However, as you say, functions-as-subroutines don't necessarily need to coincide with functions-as-interface. Tail-recursive functions which are only used internally can also be optimised to re-use the same stack frame and iterate with a conditional jump. If such functions are also exposed in the interface, it's pretty trivial to expose a dummy entry point which invokes the optimised version (if we want to); although cross-unit tail calls wouldn't be eliminated in that case.
Of course, this is more useful than just writing 'while' loops in a different style (although I personally prefer recursion https://news.ycombinator.com/item?id=11150346 ), since tail calls don't have to be recursive: we can split our code up into modular, composable, self-contained functions without having to worry about stack usage (or code bloat caused by inlining into multiple locations).
> As far as I understand it, this limitation is also the only thing preventing tail-call elimination in C/C++.
Nothing "prevents" tail-call elimination in C. Compilers do it all the time.
> Tail-recursive functions which are only used internally can also be optimised to re-use the same stack frame and iterate with a conditional jump. If such functions are also exposed in the interface, it's pretty trivial to expose a dummy entry point which invokes the optimised version (if we want to)
Can you illustrate with a concrete example what you mean? If the function doesn't need a stack frame, there will be no stack frame either way. If the function needs a stack frame, that stack frame must be allocated in the function's start block either way, and tail recursive calls will of course not jump to that start block but to its successor. I don't see how being "exposed in the interface" (in C speak, static vs. non-static) would make a difference here.
The issue is basically that tail-recursive functions need to have this information recorded in their signature (for external interfaces), but this is not recorded in C and thus you can't provide this guarantee at the interface boundaries.
This is not concrete in any way. What guarantee do you mean? What "this information" should be "recorded in their signature"? What does this murky "information" have to do with enabling tail recursion?
Here's a tail recursive function C function that is compiled to tail recursive machine code without any problems: https://gcc.godbolt.org/z/dc886a
This function can be called from external compilation units without any problems.

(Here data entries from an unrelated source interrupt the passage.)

(* ===== verification/Spinlock.v ===== *)
(** * kernel/spinlock.c: spin locks and interrupt nesting

    The routines as one hart executes them, the effect of each on the state, the
    restoration of the interrupt flag by matched [push_off]/[pop_off], and mutual
    exclusion of several harts that run [acquire]/[release] interleaved at the
    granularity of their memory accesses. *)

From S2P Require Import Prelude State.

Abbreviation K := (M kst).

(** ** The routines *)

Definition unlocked : spinlock := mkspin 0 None.

Definition lock_of (l : lockid) (s : kst) : spinlock := default unlocked (k_locks s !! l).

(** Storing the initial value in a lock removes it from the map of held locks. *)
Definition set_lock (l : lockid) (x : spinlock) (s : kst) : kst :=
  set_k_locks (if (locked x =? 0) && bool_decide (lk_cpu x = None)
               then delete l (k_locks s) else <[l := x]> (k_locks s)) s.

Definition intr_get : K bool := gets (fun s => k_sie s).
Definition intr_on : K unit := modify (set_k_sie true).
Definition intr_off : K unit := modify (set_k_sie false).

Definition modify_cpu (f : cpu -> cpu) : K unit := modify (fun s => set_k_cpu (f (k_cpu s)) s).

Definition initlock (l : lockid) : K unit := modify (set_lock l (mkspin 0 None)).

Definition holding (l : lockid) : K bool :=
  gets (fun s => let lk := lock_of l s in
                 negb (locked lk =? 0) && bool_decide (lk_cpu lk = Some (k_hart s))).

Definition push_off : K unit :=
  old ← intr_get;
  intr_off;;
  c ← gets (fun s => k_cpu s);
  when (c_noff c =? 0) (modify_cpu (set_c_intena old));;
  modify_cpu (fun c => set_c_noff (c_noff c + 1) c).

Definition pop_off : K unit :=
  i ← intr_get;
  (if (i : bool) then panic "pop_off - interruptible" else
   c ← gets (fun s => k_cpu s);
   if c_noff c <? 1 then panic "pop_off" else
   modify_cpu (fun c => set_c_noff (c_noff c - 1) c);;
   c ← gets (fun s => k_cpu s);
   when ((c_noff c =? 0) && c_intena c) intr_on).

Definition acquire (l : lockid) : K unit :=
  push_off;;
  h ← holding l;
  if (h : bool) then panic "acquire" else
  wait_until (fun s => locked (lock_of l s) =? 0);;
  modify (fun s => set_lock l (mkspin 1 (lk_cpu (lock_of l s))) s);;
  modify (fun s => set_lock l (mkspin (locked (lock_of l s)) (Some (k_hart s))) s).

Definition release (l : lockid) : K unit :=
  h ← holding l;
  if negb h then panic "release" else
  modify (fun s => set_lock l (mkspin (locked (lock_of l s)) None) s);;
  modify (fun s => set_lock l (mkspin 0 (lk_cpu (lock_of l s))) s);;
  pop_off.

(** ** Several harts

    The same two routines as a transition system: [pc] is where a hart stands in
    [acquire]/[release] of one lock, and each rule is one access to the lock
    (lines of spinlock.c in the comments). *)

Inductive pc : Set :=
| Idle          (* outside acquire/release *)
| Tas           (* 32: about to execute the atomic swap *)
| SetCpu        (* 42: got the lock, about to record lk->cpu *)
| Crit          (* between acquire and release *)
| ClearCpu      (* 52 *)
| ClearLocked   (* 69 *)
| Panicked.     (* 26 or 50 *)

Record smp := mksmp { s_lock : spinlock; s_pc : nat -> pc }.

Definition set_pc (h : nat) (p : pc) (f : nat -> pc) : nat -> pc :=
  fun h' => if decide (h' = h) then p else f h'.

Definition holds (h : nat) (lk : spinlock) : bool :=
  negb (locked lk =? 0) && bool_decide (lk_cpu lk = Some h).

Definition hart_step (h : nat) (s : smp) : smp :=
  let lk := s_lock s in
  match s_pc s h with
  | Idle => mksmp lk (set_pc h (if holds h lk then Panicked else Tas) (s_pc s))
  | Tas => mksmp (mkspin 1 (lk_cpu lk)) (set_pc h (if locked lk =? 0 then SetCpu else Tas) (s_pc s))
  | SetCpu => mksmp (mkspin (locked lk) (Some h)) (set_pc h Crit (s_pc s))
  | Crit => mksmp lk (set_pc h (if holds h lk then ClearCpu else Panicked) (s_pc s))
  | ClearCpu => mksmp (mkspin (locked lk) None) (set_pc h ClearLocked (s_pc s))
  | ClearLocked => mksmp (mkspin 0 (lk_cpu lk)) (set_pc h Idle (s_pc s))
  | Panicked => s
  end.

Inductive smp_reach : smp -> Prop :=
| smp_init : smp_reach (mksmp unlocked (fun _ => Idle))
| smp_next s h : smp_reach s -> smp_reach (hart_step h s).

(** ** Their effects *)

(** Interrupt nesting is consistent: inside a [push_off] interrupts are off. *)
Definition intr_ok (s : kst) : Prop :=
  0 <= c_noff (k_cpu s) /\ (0 < c_noff (k_cpu s) -> k_sie s = false).

Definition enter (s : kst) : kst :=
  set_k_sie false
    (set_k_cpu (mkcpu (c_proc (k_cpu s)) (c_noff (k_cpu s) + 1)
                  (if c_noff (k_cpu s) =? 0 then k_sie s else c_intena (k_cpu s))) s).

Definition leave (s : kst) : kst :=
  set_k_sie (if (c_noff (k_cpu s) - 1 =? 0) && c_intena (k_cpu s) then true else k_sie s)
    (set_k_cpu (mkcpu (c_proc (k_cpu s)) (c_noff (k_cpu s) - 1) (c_intena (k_cpu s))) s).

(** What a matched pair leaves behind: [intena] has been refreshed. *)
Definition settle (s : kst) : kst :=
  set_k_cpu (mkcpu (c_proc (k_cpu s)) (c_noff (k_cpu s))
               (if c_noff (k_cpu s) =? 0 then k_sie s else c_intena (k_cpu s))) s.

Definition acquired (l : lockid) (s : kst) : kst :=
  set_k_locks (<[l := mkspin 1 (Some (k_hart s))]> (k_locks s)) (enter s).

Definition unlock (l : lockid) (s : kst) : kst := set_k_locks (delete l (k_locks s)) s.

Whether or not it is compiled to tail recursive code is an implementation detail that the caller doesn't need to know about.
> As far as I understand it, this limitation is also the only thing preventing tail-call elimination in C/C++.
That is not the case. Guaranteed TCE requires deallocating the stack frame before jumping to the target, but that is not possible when an object is allocated in that frame and its address passed to the target function.
In C++ there is also the issue of destructors needing to run after the tail-call returns (in which case it is not really a tail-call).
C/C++ compilers can and do eliminate tail calls where possible, but there's no guarantee like you get from a compiler for a functional language.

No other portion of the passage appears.